Avez-vous lu un roman PKJ ?

Je n’ai pas de roman PKJ pour le moment. Mais j’ai prévu d’en lire plutôt pour la fin d’année, on me pardonne ?

Avez-vous découvert un nouvel auteur ?

J’ai découvert Toni Morrison, ce monstre sacré de la littérature afro-américaine. J’ai lu L’oeil le plus bleu, son premier roman. C’est une histoire torturée qui prend place dans les quartiers pauvres pendant la ségrégation. Nous suivons du regard deux fillettes noires nourries à l’idéal de beauté blanc et blond.

À Lorain, dans l’Ohio des années 40, deux fillettes noires, grandissent côte à côte. La première déteste les poupées blondes. L’autre idolâtre Shirley Temple et rêve d’avoir les yeux bleus. Mais face à la réalité féroce d’une Amérique Blanche, le rêve de beauté d’une petite fille est un leurre qui ne cède le pas qu’à la folie. 

Avez-vous lu un de vos auteurs préférés ? 

J’ai lu un roman d’Ursula Le Guin, la reine de l’imaginaire ! Plutôt que de continuer dans sa prolifique production SF, je me suis laissée tenter par une réécriture du mythe. Lavinia séduit avant tout pour sa grande sensibilité et sa finesse dans l’écriture. Un beau portrait de femme qui offre quelques réflexions féministes de haute volée, ainsi qu’une méditation sur la filiation, les légendes et l’écriture des mythes.

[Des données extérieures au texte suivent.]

(** ** Link store operations

    The repository declares the tables and creates rows through the ORM
    ([seed_db.py], [fixtures.py]); it has no function that resolves,
    mutates or deletes a link, records a click or counts clicks. Those
    operations are given here as the statements they issue against the
    schema of [models.py]. *)

Inductive assignment :=
| SetIsActive (b : bool)
| SetOriginalUrl (url : string).

Definition assign (a : assignment) (l : Link.t) : Link.t :=
  match a with
  | SetIsActive b =>
      Link.mk (Link.id l) (Link.short_code l) (Link.original_url l) b
        (Link.is_custom_code l) (Link.created_at l) (Link.updated_at l)
  | SetOriginalUrl url =>
      Link.mk (Link.id l) (Link.short_code l) url (Link.is_active l)
        (Link.is_custom_code l) (Link.created_at l) (Link.updated_at l)
  end.

(** [onupdate=func.now()] on [updated_at]: an UPDATE that does not assign
    the column sets it to the server's time. *)
Definition onupdate (now : datetime) (l : Link.t) : Link.t :=
  Link.mk (Link.id l) (Link.short_code l) (Link.original_url l)
    (Link.is_active l) (Link.is_custom_code l) (Link.created_at l) now.

(** What [UPDATE links SET <a> WHERE id = i] does to one row. *)
Definition updated (now : datetime) (i : uuid) (a : assignment) (l : Link.t)
    : Link.t :=
  if bool_decide (Link.id l = i) then onupdate now (assign a l) else l.

(** Modelled from the spec: the statement behind [disable], [enable] and
    [update_url], which the source does not have,
    [UPDATE links SET <a> WHERE id = i] with the schema's [onupdate]; no
    row with that [id] is [NotFoundError]. *)
Definition update_link (d : db) (now : datetime) (i : uuid)
    (a : assignment) : result db :=
  _ ← guard_ok (bool_decide (i ∈ link_ids d)) NotFoundError;
  Ok (mk_db (backend d) (updated now i a <$> links d) (click_events d)).

(** Modelled from the spec: [disable(id)], missing from the source, sets
    [is_active] to false and bumps [updated_at]. *)
Definition disable (d : db) (now : datetime) (i : uuid) : result db :=
  update_link d now i (SetIsActive false).

(** Modelled from the spec: [enable(id)], missing from the source, sets
    [is_active] to true and bumps [updated_at]. *)
Definition enable (d : db) (now : datetime) (i : uuid) : result db :=
  update_link d now i (SetIsActive true).

(** Modelled from the spec: [update_url(id, new_url)], missing from the
    source; an empty [new_url] is a [ValidationError], [short_code] and
    identity are left untouched. *)
Definition update_url (d : db) (now : datetime) (i : uuid)
    (new_url : string) : result db :=
  _ ← guard_ok (negb (bool_decide (new_url = ""))) ValidationError;
  update_link d now i (SetOriginalUrl new_url).

(** Modelled from the spec: the mutations of a link, "disable/enable or
    URL-update operations"; none of them is in the source. *)
Inductive mutation :=
| Disable
| Enable
| UpdateUrl (new_url : string).

Definition mutate (m : mutation) (d : db) (now : datetime) (i : uuid)
    : result db :=
  match m with
  | Disable => disable d now i
  | Enable => enable d now i
  | UpdateUrl new_url => update_url d now i new_url
  end.

(** Modelled from the spec: [delete(id)], missing from the source. The
    statement [DELETE FROM links WHERE id = i] runs under the schema's
    [ForeignKey("links.id", ondelete="CASCADE")], so the click events of
    the link go in the same statement. *)
Definition delete_link (d : db) (i : uuid) : result db :=
  _ ← guard_ok (bool_decide (i ∈ link_ids d)) NotFoundError;
  Ok (mk_db (backend d)
        (filter (fun l => Link.id l ≠ i) (links d))
        (filter (fun e => ClickEvent.link_id e ≠ i) (click_events d))).

(** Modelled from the spec: [resolve(short_code)], missing from the
    source; it is the lookup [seed] does, with [NotFoundError] for no
    row. *)
Definition resolve (d : db) (code : string) : result Link.t :=
  match query_link_by_short_code d code with
  | Some l => Ok l
  | None => Err NotFoundError
  end.

(** Modelled from the spec: [record(link_id, ip, user_agent)], missing
    from the source; the caller passes no [clicked_at]. *)
Definition record_click (d : db) (now : datetime) (uuid4 : uuid)
    (lid : uuid) (ip ua : option string) : result db :=
  add_click d now uuid4 (ClickEvent.mk_kwargs None (Some lid) None ip ua).

(** Modelled from the spec: the aggregator's total count of clicks scoped
    to one link, missing from the source. *)
Definition count_clicks (d : db) (i : uuid) : nat :=
  length (click_events_of d i).

Definition newest_first : relation ClickEvent.t :=
  fun a b => ClickEvent.clicked_at b ≤ ClickEvent.clicked_at a.

#[global] Instance newest_first_dec : RelDecision newest_first :=
  fun a b => Z.le_dec (ClickEvent.clicked_at b) (ClickEvent.clicked_at a).
(** The kinetics and thermo classes are external to the reactor: the
    temperature factor [(T/T0)^n exp(-Ea/(R T))] of the modified Arrhenius
    form and the equilibrium constant of a reaction, both at the
    temperature of the test, are taken as given. *)
Variable arrheniusFactor : Q -> Q -> Q -> Q.
Variable getEquilibriumConstant : list nat -> list nat -> Q.

(** The fixed part of the reactor built by [SimpleReactor(T, P, ...)] and
    [initializeModel]: species phases, volume, surface constants. *)
Variable phases : list Phase.
Variable V svr density : Q.

(** [rxn.getRateCoefficient(T, P)]: linear in the pre-exponential factor. *)
Definition getRateCoefficient (r : ReactionObject) : Q :=
  A (kinetics r) * arrheniusFactor (n (kinetics r)) (Ea (kinetics r)) (T0 (kinetics r)).

(** Modelled from the spec: the coefficients [initializeModel] (missing
    with the reactor classes) hands to the rate evaluator: the forward one
    from the kinetics, the reverse one derived from equilibrium. *)
Definition toReaction (r : ReactionObject) : Reaction :=
  mkReaction (rxReactants r) (rxProducts r) (rxReversible r)
    (getRateCoefficient r)
    (getRateCoefficient r / getEquilibriumConstant (rxReactants r) (rxProducts r)).

Definition initializeModel (rxnList : list ReactionObject) : Model :=
  mkModel phases (List.map toReaction rxnList) V svr density.

(** Lines 304-305 and 336-337: [residual(0.0, y, numpy.zeros(y.shape))[0]]
    of a reactor freshly initialised from the reaction list. *)
Definition dfdt (rxnList : list ReactionObject) (y : list Q) : list Q :=
  fst (residual (initializeModel rxnList) 0%R y (Py.zeros (length y))).


(** Line 338: [(dfdt - dfdt0) / dk], element-wise. *)
Definition column (f f0 : list Q) (dk : Q) : list Q :=
  zipWith (fun a b => (a - b) / dk) f f0.

(** Lines 319-345: one iteration of the loop, on the reaction objects the
    list shares with [coreReactions].  Returns column [i] of [dfdk] and the
    reaction list as the iteration leaves it. *)
Definition iteration (dfdt0 y : list Q) (i : nat) (rxnList : list ReactionObject)
  : list Q * list ReactionObject :=
  let k0 := default 0 (getRateCoefficient <$> rxnList !! i) in
  let rxnList1 := alter perturbA i rxnList in
  let dk := default 0 (getRateCoefficient <$> rxnList1 !! i) - k0 in
  let col := column (dfdt rxnList1 y) dfdt0 dk in
  let rxnList2 := alter resetA i rxnList1 in
  (col, rxnList2).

“Comme Hélène de Sparte j’ai causé une guerre. La sienne, ce fut en se laissant prendre par les hommes qui la voulaient ; la mienne, en refusant d’être donnée, d’être prise, en choisissant mon homme et mon destin. L’homme était illustre, le destin obscur : un bon équilibre.”

Dans l’Enéide, Virgile ne la cite qu’une fois. Jamais il ne lui donne la parole. Prise dans les filets du poète qui n’écrira l’épopée des origines de Rome que des siècles plus tard et sans avoir le temps de l’achever avant sa mort, Lavinia transforme sa condition en destin. De ce qui sera écrit elle fait une vie de son choix. Et cela dans la douceur amère et la passion maîtrisée que suscite son improbable position : elle se veut libre mais tout est dit.

Avez-vous terminé une série ?

J’ai lu la dernière page d’une duologie. Gabriel Katz frappe fort, je vous le dis. Aeternia se clôt avec L’Envers du Monde, un second tome brutal et nihiliste qui n’épargne pas son lecteur. La lecture était aussi palpitante que pour le premier tome. Voire un peu trop : certains dénouements et arcs narratifs auraient mérité plus de détails.

C’est l’heure du duel décisif entre les deux camps qui s’entre-déchirent pour la cité mère de Kyrenia. Deux champions vont s’affronter sur le sable de l’arène, un combat qui peut faire basculer le destin d’un peuple entier. Qui affrontera le Corbeau, redoutable gladiateur du Temple ? Déchirée par les luttes de pouvoir, la plus grande cité du monde est au bord de la guerre civile. Le culte millénaire de la Grand déesse, menacé par celui d’Ochin qui se répand comme un raz-de-marée, n’a plus qu’un recours : la violence.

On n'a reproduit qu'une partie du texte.